Dataset entries
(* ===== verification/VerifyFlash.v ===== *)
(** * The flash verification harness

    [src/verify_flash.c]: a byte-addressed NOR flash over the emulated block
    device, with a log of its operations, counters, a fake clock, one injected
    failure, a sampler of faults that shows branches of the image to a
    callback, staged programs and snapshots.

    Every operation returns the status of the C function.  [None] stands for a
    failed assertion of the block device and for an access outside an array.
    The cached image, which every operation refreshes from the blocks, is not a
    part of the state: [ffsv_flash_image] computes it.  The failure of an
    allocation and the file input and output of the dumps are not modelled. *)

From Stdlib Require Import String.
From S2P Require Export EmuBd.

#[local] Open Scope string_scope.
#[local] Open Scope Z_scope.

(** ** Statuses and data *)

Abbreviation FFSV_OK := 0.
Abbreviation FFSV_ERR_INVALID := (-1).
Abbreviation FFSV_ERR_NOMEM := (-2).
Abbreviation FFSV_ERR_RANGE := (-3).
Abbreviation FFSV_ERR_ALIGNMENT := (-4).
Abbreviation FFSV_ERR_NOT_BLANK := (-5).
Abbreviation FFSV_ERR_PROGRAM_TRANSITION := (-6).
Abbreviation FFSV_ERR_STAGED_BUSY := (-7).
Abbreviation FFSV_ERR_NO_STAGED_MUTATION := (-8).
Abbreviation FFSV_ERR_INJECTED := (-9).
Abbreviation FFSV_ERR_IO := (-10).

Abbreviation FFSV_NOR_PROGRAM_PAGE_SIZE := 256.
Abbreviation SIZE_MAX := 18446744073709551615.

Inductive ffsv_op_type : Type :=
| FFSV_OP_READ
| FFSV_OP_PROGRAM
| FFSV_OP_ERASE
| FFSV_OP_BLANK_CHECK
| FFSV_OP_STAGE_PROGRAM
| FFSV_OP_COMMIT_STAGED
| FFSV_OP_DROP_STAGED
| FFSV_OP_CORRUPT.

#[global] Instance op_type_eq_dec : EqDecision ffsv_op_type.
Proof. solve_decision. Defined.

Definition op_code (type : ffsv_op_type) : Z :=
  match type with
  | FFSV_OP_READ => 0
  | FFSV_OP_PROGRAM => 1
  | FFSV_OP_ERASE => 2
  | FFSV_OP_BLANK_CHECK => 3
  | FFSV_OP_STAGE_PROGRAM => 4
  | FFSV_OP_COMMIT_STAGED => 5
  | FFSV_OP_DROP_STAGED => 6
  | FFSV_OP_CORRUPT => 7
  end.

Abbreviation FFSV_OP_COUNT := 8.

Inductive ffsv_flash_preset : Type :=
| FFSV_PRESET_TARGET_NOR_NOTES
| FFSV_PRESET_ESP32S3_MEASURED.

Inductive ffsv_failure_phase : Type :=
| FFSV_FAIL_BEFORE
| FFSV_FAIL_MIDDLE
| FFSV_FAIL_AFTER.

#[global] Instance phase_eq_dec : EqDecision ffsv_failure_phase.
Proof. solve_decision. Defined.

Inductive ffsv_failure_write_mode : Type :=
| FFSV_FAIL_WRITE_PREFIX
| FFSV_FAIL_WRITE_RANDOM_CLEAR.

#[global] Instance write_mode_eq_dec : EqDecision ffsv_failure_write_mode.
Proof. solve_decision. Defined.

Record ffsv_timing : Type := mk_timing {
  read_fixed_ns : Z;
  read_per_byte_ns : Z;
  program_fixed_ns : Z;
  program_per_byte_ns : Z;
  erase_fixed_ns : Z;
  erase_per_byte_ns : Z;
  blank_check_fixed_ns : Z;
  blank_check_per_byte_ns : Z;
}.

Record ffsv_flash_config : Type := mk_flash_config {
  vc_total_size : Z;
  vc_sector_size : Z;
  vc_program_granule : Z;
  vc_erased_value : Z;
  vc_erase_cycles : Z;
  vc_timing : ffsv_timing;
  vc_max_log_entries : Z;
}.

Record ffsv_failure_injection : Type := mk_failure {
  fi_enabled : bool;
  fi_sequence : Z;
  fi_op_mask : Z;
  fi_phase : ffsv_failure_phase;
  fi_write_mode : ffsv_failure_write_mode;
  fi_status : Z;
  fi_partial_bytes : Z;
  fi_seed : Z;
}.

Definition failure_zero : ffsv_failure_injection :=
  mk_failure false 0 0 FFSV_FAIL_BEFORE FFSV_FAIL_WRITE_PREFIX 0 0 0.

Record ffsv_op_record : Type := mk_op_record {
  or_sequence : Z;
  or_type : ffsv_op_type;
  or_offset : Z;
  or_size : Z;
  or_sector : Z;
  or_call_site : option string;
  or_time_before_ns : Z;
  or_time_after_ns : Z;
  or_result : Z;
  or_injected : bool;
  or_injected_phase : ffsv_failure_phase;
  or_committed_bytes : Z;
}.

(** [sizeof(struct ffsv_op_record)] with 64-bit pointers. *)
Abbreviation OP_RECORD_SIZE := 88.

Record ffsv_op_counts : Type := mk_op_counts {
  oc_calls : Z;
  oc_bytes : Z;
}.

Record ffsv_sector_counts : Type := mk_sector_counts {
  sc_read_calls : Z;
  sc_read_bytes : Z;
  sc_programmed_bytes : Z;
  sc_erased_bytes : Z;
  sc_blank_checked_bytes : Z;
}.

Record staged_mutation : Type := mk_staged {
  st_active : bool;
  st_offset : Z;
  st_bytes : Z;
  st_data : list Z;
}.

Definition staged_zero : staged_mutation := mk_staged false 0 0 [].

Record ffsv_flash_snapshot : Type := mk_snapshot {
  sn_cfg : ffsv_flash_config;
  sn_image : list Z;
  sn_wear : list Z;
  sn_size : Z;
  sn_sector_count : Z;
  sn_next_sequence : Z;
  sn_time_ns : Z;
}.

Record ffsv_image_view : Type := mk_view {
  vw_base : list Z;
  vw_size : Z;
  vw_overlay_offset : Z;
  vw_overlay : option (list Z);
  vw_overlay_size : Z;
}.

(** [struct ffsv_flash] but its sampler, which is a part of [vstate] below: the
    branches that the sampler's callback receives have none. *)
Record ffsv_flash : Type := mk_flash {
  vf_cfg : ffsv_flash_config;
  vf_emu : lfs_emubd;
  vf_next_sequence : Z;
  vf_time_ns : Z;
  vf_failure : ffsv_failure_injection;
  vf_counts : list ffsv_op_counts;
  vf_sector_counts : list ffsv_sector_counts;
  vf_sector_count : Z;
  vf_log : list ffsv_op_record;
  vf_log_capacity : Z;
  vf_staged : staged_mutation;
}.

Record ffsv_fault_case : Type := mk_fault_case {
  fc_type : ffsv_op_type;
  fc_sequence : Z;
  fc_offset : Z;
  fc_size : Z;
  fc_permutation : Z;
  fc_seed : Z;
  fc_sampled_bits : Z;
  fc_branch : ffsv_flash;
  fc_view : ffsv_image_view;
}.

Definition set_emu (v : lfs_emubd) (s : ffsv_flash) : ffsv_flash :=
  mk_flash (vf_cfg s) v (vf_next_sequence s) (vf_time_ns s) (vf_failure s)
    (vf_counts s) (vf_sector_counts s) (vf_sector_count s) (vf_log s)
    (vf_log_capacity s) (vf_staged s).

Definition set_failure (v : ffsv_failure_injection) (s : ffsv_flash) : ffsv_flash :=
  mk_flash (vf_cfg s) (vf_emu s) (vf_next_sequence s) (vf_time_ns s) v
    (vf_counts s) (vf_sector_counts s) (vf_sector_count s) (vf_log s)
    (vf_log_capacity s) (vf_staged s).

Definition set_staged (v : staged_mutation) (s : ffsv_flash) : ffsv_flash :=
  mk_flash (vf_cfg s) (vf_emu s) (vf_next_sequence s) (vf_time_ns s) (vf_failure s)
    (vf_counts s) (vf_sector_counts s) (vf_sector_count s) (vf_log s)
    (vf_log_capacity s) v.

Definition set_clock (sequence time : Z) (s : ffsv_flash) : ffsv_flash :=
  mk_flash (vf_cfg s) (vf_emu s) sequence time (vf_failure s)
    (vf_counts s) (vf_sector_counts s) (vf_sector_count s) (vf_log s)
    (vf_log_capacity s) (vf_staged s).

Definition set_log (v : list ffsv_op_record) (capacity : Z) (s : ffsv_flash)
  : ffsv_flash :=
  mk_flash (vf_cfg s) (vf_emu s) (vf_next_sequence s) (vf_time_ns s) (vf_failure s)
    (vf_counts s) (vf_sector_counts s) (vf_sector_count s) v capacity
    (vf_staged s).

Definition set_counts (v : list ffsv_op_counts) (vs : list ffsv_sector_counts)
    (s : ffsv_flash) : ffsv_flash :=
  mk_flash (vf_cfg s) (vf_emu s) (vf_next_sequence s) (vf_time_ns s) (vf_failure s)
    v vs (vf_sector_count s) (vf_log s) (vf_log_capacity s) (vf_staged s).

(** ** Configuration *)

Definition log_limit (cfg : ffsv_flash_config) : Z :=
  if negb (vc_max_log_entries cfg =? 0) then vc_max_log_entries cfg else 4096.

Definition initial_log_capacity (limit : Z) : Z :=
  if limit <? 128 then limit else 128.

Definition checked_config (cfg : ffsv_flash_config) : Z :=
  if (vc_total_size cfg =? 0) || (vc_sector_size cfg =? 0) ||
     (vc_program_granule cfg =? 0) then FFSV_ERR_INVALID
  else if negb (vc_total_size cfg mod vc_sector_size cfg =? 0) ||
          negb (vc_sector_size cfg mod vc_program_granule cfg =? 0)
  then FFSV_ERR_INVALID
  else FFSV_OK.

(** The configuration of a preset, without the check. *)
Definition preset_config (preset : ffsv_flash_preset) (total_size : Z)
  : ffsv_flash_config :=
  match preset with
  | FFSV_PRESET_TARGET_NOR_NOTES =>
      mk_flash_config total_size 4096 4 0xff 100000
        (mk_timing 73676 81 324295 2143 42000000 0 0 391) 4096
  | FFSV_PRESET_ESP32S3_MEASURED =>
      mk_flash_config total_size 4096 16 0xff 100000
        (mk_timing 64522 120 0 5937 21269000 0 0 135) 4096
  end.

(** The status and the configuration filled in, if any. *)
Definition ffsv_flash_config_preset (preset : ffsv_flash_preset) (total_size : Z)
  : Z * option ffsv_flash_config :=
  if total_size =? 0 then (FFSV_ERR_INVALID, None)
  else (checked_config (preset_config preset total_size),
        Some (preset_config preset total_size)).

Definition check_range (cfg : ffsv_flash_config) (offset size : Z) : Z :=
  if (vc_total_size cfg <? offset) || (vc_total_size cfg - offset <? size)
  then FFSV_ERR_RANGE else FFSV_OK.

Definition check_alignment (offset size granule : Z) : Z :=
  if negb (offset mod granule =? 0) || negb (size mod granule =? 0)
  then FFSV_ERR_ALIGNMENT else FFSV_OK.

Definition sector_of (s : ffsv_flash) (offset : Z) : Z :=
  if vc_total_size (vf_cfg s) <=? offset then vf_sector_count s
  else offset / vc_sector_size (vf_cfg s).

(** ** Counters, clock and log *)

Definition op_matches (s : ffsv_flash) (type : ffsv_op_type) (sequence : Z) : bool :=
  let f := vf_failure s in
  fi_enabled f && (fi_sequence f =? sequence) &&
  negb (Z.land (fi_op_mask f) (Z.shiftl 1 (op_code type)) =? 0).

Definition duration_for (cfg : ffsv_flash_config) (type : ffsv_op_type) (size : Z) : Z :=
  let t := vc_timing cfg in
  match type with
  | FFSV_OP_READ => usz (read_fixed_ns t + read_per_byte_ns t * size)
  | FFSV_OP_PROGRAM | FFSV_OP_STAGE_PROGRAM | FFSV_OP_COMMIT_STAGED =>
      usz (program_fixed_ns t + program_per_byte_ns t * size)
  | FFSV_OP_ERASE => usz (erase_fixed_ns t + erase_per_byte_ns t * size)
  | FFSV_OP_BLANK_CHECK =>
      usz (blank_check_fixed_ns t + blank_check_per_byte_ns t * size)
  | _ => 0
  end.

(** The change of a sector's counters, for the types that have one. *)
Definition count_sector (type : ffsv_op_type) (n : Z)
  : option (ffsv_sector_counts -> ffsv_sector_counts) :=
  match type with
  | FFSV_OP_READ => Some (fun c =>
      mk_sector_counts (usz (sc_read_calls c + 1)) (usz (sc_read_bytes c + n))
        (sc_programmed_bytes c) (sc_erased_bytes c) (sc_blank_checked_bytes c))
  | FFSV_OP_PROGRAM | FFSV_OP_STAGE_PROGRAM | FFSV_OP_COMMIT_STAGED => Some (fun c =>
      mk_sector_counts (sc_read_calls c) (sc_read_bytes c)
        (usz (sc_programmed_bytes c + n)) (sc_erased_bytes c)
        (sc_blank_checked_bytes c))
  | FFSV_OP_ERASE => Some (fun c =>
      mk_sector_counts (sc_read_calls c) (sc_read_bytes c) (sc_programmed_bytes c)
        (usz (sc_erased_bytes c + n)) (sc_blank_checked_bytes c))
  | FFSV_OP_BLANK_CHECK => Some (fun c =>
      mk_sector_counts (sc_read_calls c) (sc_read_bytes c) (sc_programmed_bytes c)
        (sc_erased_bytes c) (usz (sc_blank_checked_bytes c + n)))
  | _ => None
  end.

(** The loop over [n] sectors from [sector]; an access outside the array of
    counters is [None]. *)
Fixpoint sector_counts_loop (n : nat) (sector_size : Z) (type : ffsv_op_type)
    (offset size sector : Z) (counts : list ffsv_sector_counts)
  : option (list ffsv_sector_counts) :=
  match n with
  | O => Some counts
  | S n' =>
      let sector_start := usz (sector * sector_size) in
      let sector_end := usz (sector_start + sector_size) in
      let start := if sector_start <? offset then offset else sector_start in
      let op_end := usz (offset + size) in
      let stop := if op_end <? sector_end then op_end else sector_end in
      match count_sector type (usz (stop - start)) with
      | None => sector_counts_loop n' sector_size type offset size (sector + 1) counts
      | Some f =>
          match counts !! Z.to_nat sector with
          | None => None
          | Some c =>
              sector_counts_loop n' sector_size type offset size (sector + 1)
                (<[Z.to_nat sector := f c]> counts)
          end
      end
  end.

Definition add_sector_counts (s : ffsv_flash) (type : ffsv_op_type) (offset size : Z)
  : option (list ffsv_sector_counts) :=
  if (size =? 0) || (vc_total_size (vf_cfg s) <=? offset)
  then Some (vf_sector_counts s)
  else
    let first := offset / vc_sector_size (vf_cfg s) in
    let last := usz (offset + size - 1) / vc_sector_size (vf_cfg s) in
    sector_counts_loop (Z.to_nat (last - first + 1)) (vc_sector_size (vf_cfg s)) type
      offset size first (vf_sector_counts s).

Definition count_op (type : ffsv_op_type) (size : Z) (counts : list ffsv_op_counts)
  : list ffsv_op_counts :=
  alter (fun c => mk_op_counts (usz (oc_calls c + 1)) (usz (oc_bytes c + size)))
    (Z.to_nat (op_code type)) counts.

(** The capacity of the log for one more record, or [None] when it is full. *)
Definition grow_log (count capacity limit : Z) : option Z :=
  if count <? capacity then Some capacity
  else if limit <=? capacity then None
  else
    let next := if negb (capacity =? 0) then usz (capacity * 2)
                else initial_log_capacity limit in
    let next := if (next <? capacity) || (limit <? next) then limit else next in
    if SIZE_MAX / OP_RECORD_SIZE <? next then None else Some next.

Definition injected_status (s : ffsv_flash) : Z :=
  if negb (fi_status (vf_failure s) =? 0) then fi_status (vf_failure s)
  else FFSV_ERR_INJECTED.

--

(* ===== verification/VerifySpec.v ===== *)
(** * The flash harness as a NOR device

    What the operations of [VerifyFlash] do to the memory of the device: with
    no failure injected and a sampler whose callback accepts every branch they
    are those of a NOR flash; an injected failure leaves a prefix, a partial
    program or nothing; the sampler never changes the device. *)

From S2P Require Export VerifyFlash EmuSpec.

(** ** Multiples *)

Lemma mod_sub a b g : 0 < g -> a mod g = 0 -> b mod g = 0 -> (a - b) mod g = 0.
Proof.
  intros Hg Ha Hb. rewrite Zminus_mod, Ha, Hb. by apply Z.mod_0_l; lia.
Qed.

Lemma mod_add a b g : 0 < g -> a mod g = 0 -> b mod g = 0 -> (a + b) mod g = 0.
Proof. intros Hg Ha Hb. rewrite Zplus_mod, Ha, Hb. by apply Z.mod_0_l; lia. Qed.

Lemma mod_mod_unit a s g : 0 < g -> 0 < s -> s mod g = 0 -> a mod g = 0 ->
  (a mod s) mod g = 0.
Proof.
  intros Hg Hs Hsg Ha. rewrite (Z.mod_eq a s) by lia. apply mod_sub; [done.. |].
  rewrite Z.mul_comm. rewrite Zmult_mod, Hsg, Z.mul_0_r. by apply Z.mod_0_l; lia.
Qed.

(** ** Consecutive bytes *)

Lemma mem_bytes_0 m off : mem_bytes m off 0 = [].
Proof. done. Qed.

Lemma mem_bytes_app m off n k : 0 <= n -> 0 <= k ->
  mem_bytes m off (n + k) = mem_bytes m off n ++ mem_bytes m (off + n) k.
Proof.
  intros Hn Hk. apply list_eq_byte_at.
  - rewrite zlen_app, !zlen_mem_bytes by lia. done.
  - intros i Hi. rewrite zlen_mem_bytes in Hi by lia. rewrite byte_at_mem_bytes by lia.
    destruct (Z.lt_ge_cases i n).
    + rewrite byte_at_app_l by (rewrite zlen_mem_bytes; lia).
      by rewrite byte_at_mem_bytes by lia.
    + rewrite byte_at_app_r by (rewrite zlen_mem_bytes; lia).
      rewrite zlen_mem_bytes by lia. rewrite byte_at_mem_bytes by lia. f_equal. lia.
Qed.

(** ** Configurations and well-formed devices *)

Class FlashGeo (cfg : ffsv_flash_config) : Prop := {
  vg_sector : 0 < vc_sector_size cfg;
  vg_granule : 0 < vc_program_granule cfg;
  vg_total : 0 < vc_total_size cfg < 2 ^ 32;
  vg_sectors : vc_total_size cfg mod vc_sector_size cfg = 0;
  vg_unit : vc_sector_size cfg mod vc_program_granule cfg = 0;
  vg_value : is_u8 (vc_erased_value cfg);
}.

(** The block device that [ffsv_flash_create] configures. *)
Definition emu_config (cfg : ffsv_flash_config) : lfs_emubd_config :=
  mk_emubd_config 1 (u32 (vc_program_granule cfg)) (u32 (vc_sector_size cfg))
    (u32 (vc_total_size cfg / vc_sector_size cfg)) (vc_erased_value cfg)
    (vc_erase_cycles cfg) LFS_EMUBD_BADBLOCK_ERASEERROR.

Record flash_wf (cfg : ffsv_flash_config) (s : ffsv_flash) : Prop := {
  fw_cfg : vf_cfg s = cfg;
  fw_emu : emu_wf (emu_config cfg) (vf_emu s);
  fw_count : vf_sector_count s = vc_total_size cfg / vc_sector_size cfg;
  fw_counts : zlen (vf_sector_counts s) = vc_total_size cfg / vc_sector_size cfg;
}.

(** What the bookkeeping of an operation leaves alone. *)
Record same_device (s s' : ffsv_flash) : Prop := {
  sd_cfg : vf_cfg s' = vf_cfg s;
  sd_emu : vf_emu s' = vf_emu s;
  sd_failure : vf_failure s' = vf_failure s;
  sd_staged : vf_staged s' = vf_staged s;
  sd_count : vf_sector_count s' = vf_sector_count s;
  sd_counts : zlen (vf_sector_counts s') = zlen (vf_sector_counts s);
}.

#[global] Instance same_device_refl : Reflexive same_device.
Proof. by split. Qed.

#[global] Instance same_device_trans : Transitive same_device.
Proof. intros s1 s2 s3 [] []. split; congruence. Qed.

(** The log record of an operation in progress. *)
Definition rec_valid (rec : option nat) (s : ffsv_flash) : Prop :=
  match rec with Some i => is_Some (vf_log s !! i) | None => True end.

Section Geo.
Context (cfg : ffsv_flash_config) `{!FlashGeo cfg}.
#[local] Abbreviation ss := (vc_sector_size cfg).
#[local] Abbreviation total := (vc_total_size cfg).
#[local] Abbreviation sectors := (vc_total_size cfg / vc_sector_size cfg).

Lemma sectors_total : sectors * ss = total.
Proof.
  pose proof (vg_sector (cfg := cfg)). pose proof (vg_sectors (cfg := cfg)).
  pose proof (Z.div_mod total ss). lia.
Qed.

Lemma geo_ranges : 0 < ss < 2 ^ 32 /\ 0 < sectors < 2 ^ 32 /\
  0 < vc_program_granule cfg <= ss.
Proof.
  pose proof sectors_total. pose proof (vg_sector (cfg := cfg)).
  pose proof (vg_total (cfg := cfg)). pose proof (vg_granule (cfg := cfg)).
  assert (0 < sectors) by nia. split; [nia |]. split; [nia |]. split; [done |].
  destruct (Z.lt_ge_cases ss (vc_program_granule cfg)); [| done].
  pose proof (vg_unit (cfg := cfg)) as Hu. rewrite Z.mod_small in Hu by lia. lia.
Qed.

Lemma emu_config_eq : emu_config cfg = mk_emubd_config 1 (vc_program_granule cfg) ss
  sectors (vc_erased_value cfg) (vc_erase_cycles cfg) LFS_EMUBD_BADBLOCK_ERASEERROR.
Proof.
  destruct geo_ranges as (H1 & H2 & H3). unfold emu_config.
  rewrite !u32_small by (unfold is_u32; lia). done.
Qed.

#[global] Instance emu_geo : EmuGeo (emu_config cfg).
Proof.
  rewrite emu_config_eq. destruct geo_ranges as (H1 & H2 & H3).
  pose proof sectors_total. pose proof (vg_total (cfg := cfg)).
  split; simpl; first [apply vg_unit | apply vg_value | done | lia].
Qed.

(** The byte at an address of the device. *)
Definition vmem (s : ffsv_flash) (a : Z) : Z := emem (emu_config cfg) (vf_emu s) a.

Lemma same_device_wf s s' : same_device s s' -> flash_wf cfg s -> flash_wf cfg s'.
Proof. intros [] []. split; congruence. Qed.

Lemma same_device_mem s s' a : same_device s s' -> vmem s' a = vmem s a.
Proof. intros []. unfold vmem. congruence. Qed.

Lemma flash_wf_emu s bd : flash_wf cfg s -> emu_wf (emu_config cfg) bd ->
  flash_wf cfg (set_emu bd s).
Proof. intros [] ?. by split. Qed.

_Your instructions_:
From the data above, copy out every line with the string "FlashGeo" in it.

_Written answer_:
Class FlashGeo (cfg : ffsv_flash_config) : Prop := {
Context (cfg : ffsv_flash_config) `{!FlashGeo cfg}.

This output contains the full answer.